Cppcheck

Version

2.14.99

Overview

Cppcheck is a simple tool for static analysis of C/C++ code.

When you write a checker you have access to:

• Token list - the tokenized code
• Syntax tree - Syntax tree of each expression
• SymbolDatabase - Information about all types/variables/functions/etc in the current translation unit
• Library - Configuration of functions/types
• Value flow analysis - Data flow analysis that determine possible values for each token

Use –debug-normal on the command line to see debug output for the token list and the syntax tree. If both –debug-normal and –verbose is used, the symbol database is also written.

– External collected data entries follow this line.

(** * PSM ingestion and spectrum-key correction (03_load_psm_clean.py)

    A shallow embedding of the parsers, the key construction, the per-file
    loader, the chimericity aggregation, the persistence step and the control
    flow of [main], followed by the properties the design note states about
    them.

    Conventions of the embedding.
    - A Python [str] is a [string]; a character is a code point below 256.
    - A Python [int] is a [Z]; a [float] that is read from a decimal literal
      is the rational value of that literal ([Q]).
    - Code that can raise returns a [result]; [try]/[except] is [try_except].
    - A DataFrame is a header with a list of rows, each row a finite map from
      column names to cell values.
    - What a run does to the outside world (lines printed, files handed to
      workers, files written) is a list of events; the file system is a
      parameter of the functions that read it. *)

From Stdlib Require Import ZArith QArith Ascii String DecimalString DecimalZ DecimalPos Lia.
From stdpp Require Import base option list gmap strings.

Local Open Scope Z_scope.

(** ** Exceptions *)

Inductive exn : Type :=
| ValueError
| AttributeError
| KeyError
| TypeError
| ZeroDivisionError
| OtherError.

Definition exn_eqb (a b : exn) : bool :=
  match a, b with
  | ValueError, ValueError
  | AttributeError, AttributeError
  | KeyError, KeyError
  | TypeError, TypeError
  | ZeroDivisionError, ZeroDivisionError
  | OtherError, OtherError => true
  | _, _ => false
  end.

Inductive result (A : Type) : Type :=
| Ok (a : A)
| Raise (e : exn).
Arguments Ok {A} a.
Arguments Raise {A} e.

Definition rbind {A B : Type} (m : result A) (k : A -> result B) : result B :=
  match m with
  | Ok a => k a
  | Raise e => Raise e
  end.
(** * Layout mapper: corner conversion, generation, stamping, mirroring, validation

    A shallow embedding of [scripts/mapper_utils.py] and of
    [calculate_coordinates_from_clicks] in [scripts/complete_manual_mapper.py].

    Python integers are unbounded, so they are [Z].  Python floats are IEEE 754
    binary64 values; they are modelled by [spec_float] with the operations of the
    standard library's [SpecFloat] at precision 53 and maximal exponent 1024.
    A raised exception is a value of [exn]; a computation that may raise lives
    in the [result] monad. *)

From Stdlib Require Import String Ascii ZArith Lia List Bool DecimalString.
From Stdlib Require Import Floats.SpecFloat.
Import ListNotations.

Local Open Scope string_scope.
Local Open Scope list_scope.
Local Open Scope Z_scope.

(** ** Exceptions and the error monad *)

(** A raised exception, identified by the name of its Python class. *)
Record exn := mkExn { exn_class : string }.

Definition IndexError : exn := mkExn "IndexError".
Definition TypeError : exn := mkExn "TypeError".
Definition OverflowError : exn := mkExn "OverflowError".
Definition ValueError : exn := mkExn "ValueError".

Inductive result (A : Type) : Type :=
| Ok (a : A)
| Raise (e : exn).

Arguments Ok {A} a.
Arguments Raise {A} e.

Definition bind {A B : Type} (r : result A) (k : A -> result B) : result B :=
  match r with
  | Ok a => k a
  | Raise e => Raise e
  end.

Notation "x <- e ;; k" := (bind e (fun x => k))
  (at level 61, e at next level, right associativity).
Notation "' pat <- e ;; k" := (bind e (fun x => match x with pat => k end))
  (at level 61, pat pattern, e at next level, right associativity).

(** [for x in xs: body], the loop state threaded through the iterations. *)
Fixpoint for_each {A S : Type} (xs : list A) (body : A -> S -> result S) (s : S)
  : result S :=
  match xs with
  | [] => Ok s
  | x :: xs' => s' <- body x s ;; for_each xs' body s'
  end.

(** [range(lo, hi)] as the list of its values. *)
Definition range (lo hi : nat) : list nat := seq lo (hi - lo).

(** [enumerate(xs)]. *)
Definition enumerate {A : Type} (xs : list A) : list (nat * A) :=
  combine (seq 0 (length xs)) xs.

(** [xs[i]] for a non-negative index. *)
Definition index {A : Type} (xs : list A) (i : nat) : result A :=
  match nth_error xs i with
  | Some a => Ok a
  | None => Raise IndexError
  end.

(** ** Python floats *)

Module PyFloat.

Definition prec : Z := 53.
Definition emax : Z := 1024.

(** [float(z)] as the arithmetic operators apply it to an [int] operand:
    the nearest binary64 value, ties to even; an [int] that rounds beyond
    the largest finite float raises [OverflowError]. *)
Definition of_int (z : Z) : result spec_float :=
  match binary_normalize prec emax z 0 false with
  | S754_infinity _ => Raise OverflowError
  | f => Ok f
  end.

(** [z / 2] on an [int]: true division returns the correctly rounded
    quotient, here the dyadic number [z * 2^-1], and raises
    [OverflowError] when that is too large for a float. *)
Definition int_truediv_2 (z : Z) : result spec_float :=
  match binary_normalize prec emax z (-1) false with
  | S754_infinity _ => Raise OverflowError
  | f => Ok f
  end.

(** The float [2.0], which the [int] literal [2] becomes in [2 * f]. *)
Definition two : spec_float := binary_normalize prec emax 2 0 false.
(** * YTune: the playback queue controller of [core/playback.py]

    A shallow embedding of [PlaybackManager]: the queue of track ids, the
    current index, the playback mode, and the operations that move between
    them.  The Qt objects the class talks to (the [QMediaPlayer], the
    [QTimer] event loop, the signals) are kept as a log of effects and a list
    of pending timers; what the class reads back from the outside (the track
    database, the file system, the player's position and state, the random
    generator) is a [World] handed to every operation. *)

From Stdlib Require Import ZArith List Ascii String Bool Lia Permutation.
Import ListNotations.
Open Scope Z_scope.

Set Implicit Arguments.

(** ** core/models.py *)

Record Track := mkTrack {
  id : option Z;
  filepath : string;
  title : string
}.

(** ** Enumerations of core/playback.py and of QMediaPlayer *)

Inductive PlaybackState := StoppedState | PlayingState | PausedState.

Module PlaybackState.
Definition STOPPED := StoppedState.
Definition PLAYING := PlayingState.
Definition PAUSED := PausedState.
Definition eqb (a b : PlaybackState) : bool :=
  match a, b with
  | StoppedState, StoppedState | PlayingState, PlayingState
  | PausedState, PausedState => true
  | _, _ => false
  end.
End PlaybackState.

(** [PlaybackMode] is a class of plain integers; [set_playback_mode] takes
    any [int]. *)
Module PlaybackMode.
Definition NORMAL : Z := 0.      (* Play tracks in order, stop at end *)
Definition REPEAT_ONE : Z := 1.  (* Repeat current track *)
Definition REPEAT_ALL : Z := 2.  (* Repeat playlist, looping back to start *)
Definition SHUFFLE : Z := 3.     (* Play tracks in random order *)
End PlaybackMode.

Inductive MediaStatus :=
| NoMedia | LoadingMedia | LoadedMedia | StalledMedia
| BufferingMedia | BufferedMedia | EndOfMedia | InvalidMedia.

(** ** Signals, player calls and timers: the effects of the controller *)

(** The texts the code builds with f-strings, kept structured:
    [TrackNotFound i p] is "Track not found or file missing: ID i" followed by
    " Path: p" when the track row exists; [PlayerError e] is
    "Playback error: e"; [InvalidMediaFile f] is "Invalid media: f". *)
Inductive Message :=
| TrackNotFound (track_id : Z) (path : option string)
| PlayerError (error_string : string)
| InvalidMediaFile (local_file : string)
| InvalidTrackObject.

Inductive Signal :=
| state_changed (st : PlaybackState)
| track_changed (t : option Track)
| playback_error (msg : Message)
| queue_changed (ids : list Z)
| mode_changed (mode : Z).

Inductive PlayerCall :=
| player_setSource (path : string)
| player_play
| player_pause
| player_stop
| player_setPosition (ms : Z).

(** [SingleShot d] is [QTimer.singleShot(d, self.play_next)]: every timer of
    the class has [play_next] as its callback. *)
Inductive Effect :=
| Emit (sig : Signal)
| Player (c : PlayerCall)
| SingleShot (msec : Z).

(** ** What the controller reads from outside *)

Record World := mkWorld {
  get_track_by_id : Z -> option Track;      (* database.get_track_by_id *)
  all_track_ids : list Z;
    (* [t.id for t in get_all_tracks()]: database.get_all_tracks builds each
       Track with id=row[0], the INTEGER PRIMARY KEY of the tracks table, so
       every id of the library is an int, never None *)
  path_exists : string -> bool;             (* os.path.exists *)
  random_shuffle : list Z -> list Z;        (* random.shuffle, on a list *)
  player_playbackState : PlaybackState;     (* self.player.playbackState() *)
  player_position : Z;                      (* self.player.position() *)
  player_source : string                    (* self.player.source().toLocalFile() *)
}.

(** ** The object *)

Record PlaybackManager := mkPM {
  current_track : option Track;
  current_playlist_ids : list Z;
  playback_queue_ids : list Z;
  current_queue_index : Z;
  playback_mode : Z;
  _playing_next_automatically : bool;
  pending_timers : list Z;     (* singleShot timers not yet fired *)
  effects : list Effect        (* everything done so far, oldest first *)
}.

(** [PlaybackManager.__init__] *)
Definition init : PlaybackManager :=
  {| current_track := None;
     current_playlist_ids := [];
     playback_queue_ids := [];
     current_queue_index := -1;
     playback_mode := PlaybackMode.REPEAT_ALL;
     _playing_next_automatically := false;
     pending_timers := [];
     effects := [] |}.

Definition with_current_track (v : option Track) (s : PlaybackManager) :=
  mkPM v (current_playlist_ids s) (playback_queue_ids s)
       (current_queue_index s) (playback_mode s)
       (_playing_next_automatically s) (pending_timers s) (effects s).

Definition with_playback_queue_ids (v : list Z) (s : PlaybackManager) :=
  mkPM (current_track s) (current_playlist_ids s) v
       (current_queue_index s) (playback_mode s)
       (_playing_next_automatically s) (pending_timers s) (effects s).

The checks are written in C++.

Detailed overview

This happens when you execute cppcheck from the command line:

1. CppCheckExecutor::check this function executes the Cppcheck
2. CmdLineParser::parseFromArgs parse command line arguments
   • The Settings class is used to maintain settings
   • Use FileLister and command line arguments to get files to check
3. ThreadExecutor create more instances of CppCheck if needed
4. CppCheck::check is called for each file. It checks a single file
5. Preprocess the file (through Preprocessor)
   • Comments are removed
   • Macros are expanded
6. Tokenize the file (see Tokenizer)
7. Run the runChecks of all check classes.

When errors are found, they are reported back to the CppCheckExecutor through the ErrorLogger interface.